Northeast Utilities, et al. (70-8825)

    Northeast Utilities (``NU''), a registered holding company, and its 
subsidiary companies, Western Massachusetts Electric Company and The 
Quinnehtuk Company, at 174 Brush Hill Avenue, West Springfield, 
Massachusetts 01090-0010, Northeast Utilities Service Company 
(``NUSCO''), The Connecticut Light and Power Company, Northeast Nuclear 
Energy Company and The Rocky River Realty Company, at 107 Selden 
Street, Berlin, Connecticut 06037, North Atlantic Energy Service 
Corporation, Route 1, Lafayette Road, Seabrook, New Hampshire 03874, 
and North Atlantic Energy Corporation and Public Service Company of New 
Hampshire, 100 Elm Street, Manchester New Hampshire 03105, 
(collectively, ``Applicants'') have filed an application-declaration 
under sections 6(a), 7, 9(a), 10, 11(b), 12(b) and 13(b) of the Act and 
rules 45, 53, 54, 87(b)(1), 90 and 91 thereunder.
    The Applicants propose to engage in certain diversification 
activities, both inside and outside of NU's operating utility 
subsidiaries' service territories, either directly or through 
investments in existing or future subsidiary companies or joint 
ventures/alliances with nonassociate companies (collectively, 
``NEWCOs'').
    Diversification activities may include research, development, 
commercialization, financing, marketing, sale, leasing, licensing, and 
maintenance, as appropriate, of: (1) various products including 
electrotechnologies; (2) electric utility or telecommunications 
services; (3) ``qualifying facilities'' within the meaning of the 
Public Utility Regulatory Policies Act of 1978 as amended; (4) electric 
appliances and lighting systems; (5) electric vehicles; (6) thermal 
energy products; (7) alternative fuels; (8) renewable energy resources; 
and (9) financial products.
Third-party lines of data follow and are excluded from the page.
Lemma is_file_evolves (T : list path) (s t : filesystem) (q : path) :
  evolves T s t → q ∉ T → is_file t q = is_file s q.
Proof.
  intros H Hq. unfold is_file.
  destruct (evolves_outside T s t q H Hq) as [-> | [-> ->]]; done.
Qed.

(** A completed run of the script, seen from its third step. *)
Lemma install_ok_bootstrap (args : list jsstring) (s s' : filesystem) o :
  InstallSh.install cwd args s = (Ok tt, s', o) →
  ∃ (s2 s3 : filesystem) (o3 : list event),
    sh_instructionFile cwd s2 = sh_instructionFile cwd s
    ∧ (∀ e, s !! (shI s) = Some (File e) → s2 !! (shI s) = Some (File e))
    ∧ InstallSh.step_bootstrap cwd s2 = (Ok tt, s3, o3)
    ∧ s' !! (shI s) = s3 !! (shI s).
Proof.
  intros Hrun. apply install_inv in Hrun
    as [(_ & ? & _)
       |(shared & o0 & Hp0 &
         [(o1 & H1 & Hr & ->)
         |[(s1 & o1 & o2 & H1 & H2 & Hr & ->)
         |[(s1 & o1 & s2 & o2 & o3 & H1 & H2 & H3 & Hr & ->)
         |(s1 & o1 & s2 & o2 & s3 & o3 & o4 & H1 & H2 & H3 & H4 & ->)]]])];
    try done.
  apply step_priors_run in H1 as (E1 & _).
  apply step_skill_run in H2 as (E2 & _).
  apply step_gitignore_run in H4 as (_ & H4 & _). apply same_outside_insert in H4.
  assert (∀ f, f = lit "CLAUDE.md" ∨ f = lit "AGENTS.md" →
               (path_join cwd [f] ∉ [shG]) ∧ (path_join cwd [f] ∉ [shD])
               ∧ path_join cwd [f] ≠ shIgn) as Hne.
  { intros f [-> | ->]; split_and!; try apply notin_single; path_neq. }
  assert (∀ f, f = lit "CLAUDE.md" ∨ f = lit "AGENTS.md" →
               is_file s2 (path_join cwd [f]) = is_file s (path_join cwd [f])) as Hfile.
  { intros f Hf. destruct (Hne f Hf) as (N1 & N2 & _).
    rewrite (is_file_evolves _ _ _ _ E2 N2). by apply (is_file_evolves _ _ _ _ E1). }
  exists s2, s3, o3. split_and!.
  - apply sh_instructionFile_ext; apply Hfile; auto.
  - intros e He. destruct (Hne _ (sh_instructionFile_cases s)) as (N1 & N2 & _).
    eapply evolves_file_outside; [exact E2 | exact N2|].
    eapply evolves_file_outside; [exact E1 | exact N1 | exact He].
  - exact H3.
  - apply H4. by destruct (Hne _ (sh_instructionFile_cases s)) as (_ & _ & N3).
Qed.

(** The script appends to the instruction file as it is. *)
Lemma install_appends (args : list jsstring) (s s' : filesystem) o (e : jsstring) :
  s !! (shI s) = Some (File e) →
  includes e InstallSh.PRIORS_MARKER = false →
  InstallSh.install cwd args s = (Ok tt, s', o) →
  s' !! (shI s) = Some (File (e ++ [NL] ++ InstallSh.BOOTSTRAP_TEXT ++ [NL])).
Proof.
  intros He Hm Hrun.
  apply install_ok_bootstrap in Hrun as (s2 & s3 & o3 & F2 & K2 & H3 & ->).
  rewrite step_bootstrap_eq in H3. rewrite F2, (K2 e He) in H3.
  rewrite (bre_search_literal _ _ marker_has_no_dot), Hm in H3.
  destruct (put_file _ _ s2) as [er|s3'] eqn:Hw; [done|].
  injection H3 as <- _.
  destruct (put_file_spec _ _ _ _ Hw) as (-> & _). by rewrite lookup_insert_eq.
Qed.

(** The script leaves alone an instruction file that carries the marker. *)
Lemma install_marked (args : list jsstring) (s s' : filesystem) o (e : jsstring) :
  s !! (shI s) = Some (File e) →
  includes e InstallSh.PRIORS_MARKER = true →
  InstallSh.install cwd args s = (Ok tt, s', o) →
  s' !! (shI s) = Some (File e).
Proof.
  intros He Hm Hrun.
  apply install_ok_bootstrap in Hrun as (s2 & s3 & o3 & F2 & K2 & H3 & ->).
  rewrite step_bootstrap_eq in H3. rewrite F2, (K2 e He) in H3.
  rewrite (bre_search_literal _ _ marker_has_no_dot), Hm in H3.
  injection H3 as <- _. by apply K2.
Qed.

(** The script writes its reference document where there is none. *)
Lemma install_creates_skill (args : list jsstring) (s s' : filesystem) o :
  s !! shD = None →
  InstallSh.install cwd args s = (Ok tt, s', o) →
  s' !! shD = Some (File InstallSh.SKILL_MD).
Proof.
  intros Hnone Hrun. apply install_inv in Hrun
    as [(_ & ? & _)
       |(shared & o0 & Hp0 &
         [(o1 & H1 & Hr & ->)
         |[(s1 & o1 & o2 & H1 & H2 & Hr & ->)
         |[(s1 & o1 & s2 & o2 & o3 & H1 & H2 & H3 & Hr & ->)
         |(s1 & o1 & s2 & o2 & s3 & o3 & o4 & H1 & H2 & H3 & H4 & ->)]]])];
    try done.
  apply step_priors_run in H1 as (E1 & _).
  apply step_bootstrap_run in H3 as (E3 & _).
  apply step_gitignore_run in H4 as (E4 & _).
  assert ((shD ∉ [shG]) ∧ (shD ∉ [shI s2]) ∧ (shD ∉ [shIgn])) as (N1 & N3 & N4).
  { destruct (sh_instructionFile_cases s2) as [-> | ->]; split_and!;
      apply notin_single; path_neq. }
  assert (s2 !! shD = Some (File InstallSh.SKILL_MD)) as HD.
  { rewrite step_skill_eq in H2.
    destruct (mkdirp shDir s1) as [er|s1'] eqn:Hm; [done|].
    assert (s1' !! shD ≠ Some Dir → s1' !! shD = None ∨ ∃ c, s1 !! shD = Some (File c)) as Hcase.
    { intros Hnd. destruct (proj2 (mkdirp_spec _ _ _ Hm) shD) as [E | (_ & E & _)]; [|done].
      rewrite E. destruct (s1 !! shD) as [[c|]|]; eauto. by rewrite E in Hnd. }
    destruct (s1' !! shD) as [[c|]|] eqn:HD1.
    - destruct Hcase as [? | [c' Hc']]; [done..|].
      pose proof (evolves_file_back _ _ _ _ _ E1 N1 Hc'). congruence.
    - destruct (put_file shD InstallSh.SKILL_MD s1') as [er|s2'] eqn:Hw; [done|].
      unfold put_file in Hw. by rewrite HD1 in Hw.
    - destruct (put_file shD InstallSh.SKILL_MD s1') as [er|s2'] eqn:Hw; [done|].
      injection H2 as <- _.
      destruct (put_file_spec _ _ _ _ Hw) as (-> & _). by rewrite lookup_insert_eq. }
  eapply evolves_file_outside; [exact E4 | exact N4|].
  eapply evolves_file_outside; [exact E3 | exact N3 | exact HD].
Qed.
(** * DataKnot: the ChatManager persistence layer and inference gateway

    A shallow embedding of the [ChatManager] class (src/main.js, lines
    247-984, and its near-duplicate in src/unnamed/part_004) together with
    the theorems that settle the specification's claims about it, followed
    by further properties of its methods.

    Modelling conventions.
    - JavaScript strings are [string]s of 8-bit characters, a character
      above 127 standing for a byte of the UTF-8 form of the text; the
      embedding is exact on ASCII text (characters above 127 are neither
      whitespace nor cased here, so a statement that depends on [trim] or
      [toLowerCase] finding nothing to do is made of ASCII text only).
    - JavaScript numbers are modelled on their integer fragment by [Z]
      (identifiers are [Date.now()] timestamps); numerals with a fraction or
      an exponent are outside the fragment: the parser below recognises
      them, and says that the text has no value here.
    - The file system is a tree of named nodes below the storage root
      [chat_history]; a directory lists its entries in creation order here,
      where Node.js gives the order of the operating system, so statements
      about a listing are made up to order.  A path is a list of plain
      names: [path.join] is modelled for names it appends as they are.
      Permission and device errors are not modelled, so a file-system call
      fails only for the structural reasons Node.js reports ([ENOENT],
      [ENOTDIR], [EISDIR], [EEXIST], [ENOTEMPTY]).
    - [console.log] and friends have no effect on the modelled state. *)

From Stdlib Require Import String Ascii List ZArith Lia Bool Arith.
From Stdlib Require Import Permutation Sorted DecimalString.
From Stdlib Require DecimalPos DecimalFacts.
Import ListNotations.
Local Open Scope list_scope.
Local Open Scope string_scope.
Set Warnings "-register-all".

Set Implicit Arguments.

(** ** JavaScript string primitives *)

Module JsString.

Definition LF : string := String (ascii_of_nat 10) "".
(** * Deadline Reminder System: urgency, recurrence and reminder views

    A shallow embedding of [models/task.py], [models/task_manager.py] and
    [models/reminder_system.py], and the properties of the urgency and
    reminder engine proved over it.

    Conventions of the embedding.
    - A [datetime.date] is its proleptic Gregorian ordinal
      ([date.toordinal()]), an integer between [MINORD] (0001-01-01) and
      [MAXORD] (9999-12-31).  Adding a [timedelta] that leaves this range
      raises [OverflowError], as in Python.
    - A naive [datetime.time] is its number of microseconds since midnight;
      [time.min] is [0].  Comparison of times is comparison of these numbers.
    - The wall clock ([date.today()], [datetime.now()]) is an explicit
      [clock] argument, read once for each operation.
    - [uuid.uuid4()] is an explicit argument of every constructor.
    - Python exceptions are the [Raise] results of an error monad.
    - [str] is [string], the UTF-8 bytes of the text.  [str.lower()] follows
      the case mappings of Unicode, which are not part of this program: it
      is the parameter [str_lower] of the development, and every general
      theorem holds whatever function it is.  The examples run with
      [ascii_lower], which is [str.lower()] on ASCII text.
    - [save_data()] only writes a file and swallows its own exceptions; it
      has no effect on the task list and is left out of the operations of
      the store.  It is modelled on its own, the file being the list of
      records it holds; writing the file itself is taken to succeed. *)

From Stdlib Require Import ZArith String Ascii List Bool Lia.
From Stdlib Require Import Sorted Permutation.
From Stdlib Require Import Floats.PrimFloat Numbers.Cyclic.Int63.Uint63.
From stdpp Require Import base option list gmap strings sorting.

#[local] Open Scope string_scope.
#[local] Open Scope list_scope.
#[local] Open Scope Z_scope.

(** ** Exceptions *)

Inductive exn : Type :=
| OverflowError
| KeyError
| AttributeError.

Inductive result (A : Type) : Type :=
| Ok (a : A)
| Raise (e : exn).

Arguments Ok {A} a.
Arguments Raise {A} e.

Definition bind {A B : Type} (r : result A) (k : A -> result B) : result B :=
  match r with
  | Ok a => k a
  | Raise e => Raise e
  end.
Diversification activities may also include 
the performance of engineering, construction, fuel storage, 
procurement, transportation, environmental, financial, management, 
personnel development and training, and similar services.
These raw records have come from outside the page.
(** * Multi-Agent DealSeeker: the research notebooks, embedded and verified

    The notebooks are linear Python scripts.  Each function or cell that the
    specification speaks about is translated below into a Rocq definition
    that follows the Python text line by line:

    - Python [str] is [string] (characters restricted to ASCII);
    - Python [float] is an exact rational [Q]: binary rounding, infinities
      and NaN are outside the model;
    - [dict] is stdpp's [gmap]; lists are [list];
    - exceptions are explicit results ([option], or a sum with the raised
      exception);
    - calls that leave the process (the chat endpoints, the vector store,
      the random generators, the tokenizer-backed [Item] class) are
      parameters of the section that uses them. *)

From Stdlib Require Import ZArith QArith Qround Qabs Ascii String List Lia
  Permutation.
From stdpp Require Import base option list strings gmap pretty.

Local Open Scope string_scope.
Local Open Scope list_scope.
Local Open Scope stdpp_scope.

(** ** Python strings *)

Module PyStr.

(** [old in s]: some suffix of [s] starts with [old]. *)
Fixpoint contains (old s : string) : bool :=
  String.prefix old s ||
  match s with
  | EmptyString => false
  | String _ s' => contains old s'
  end.

(** The scan of [str.replace(old, new)] for a non-empty [old]: occurrences
    are found left to right and do not overlap; [skip] counts the characters
    of the occurrence just replaced that are still to be passed over. *)
Fixpoint replace_go (old new : string) (skip : nat) (s : string) : string :=
  match s with
  | EmptyString => EmptyString
  | String c s' =>
      match skip with
      | S k => replace_go old new k s'
      | O =>
          if String.prefix old s
          then new +:+ replace_go old new (String.length old - 1) s'
          else String c (replace_go old new 0 s')
      end
  end.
    Applicants further propose: (1) To organize NEWCOs; (2) to provide 
services to NEWCOs and for NEWCOs to provide services among themselves 
and to Applicants on terms that may or may not be limited to cost; (3) 
to provide capital contributions to the NEWCOs; (4) to issue guarantees 
of NEWCO securities; and (5) that NU issue guarantees of other 
Applicants' securities.
    The applicants seek authority through December 31, 2000 to form 
NEWCOs and to invest, directly or indirectly, up to $300 million in 
diversification activities, as stated above, through a combination of 
equity, debt, and guarantee obligations. Any loans from NU to the other 
Applicants or NEWCOs will mature no later than December 31, 2015 and 
will bear an interest rate not exceeding the prevailing rates for loans 
of similar term and risk.
    The application-declaration states that each NEWCO will maintain 
separate financial records and detailed supporting records, including 
profit/loss statements. NUSCO, pursuant to a service agreement with 
each NEWCO, proposes to provide recordkeeping, accounting and audit 
services.

General Public Utilities Corporation, et al. (70-8835)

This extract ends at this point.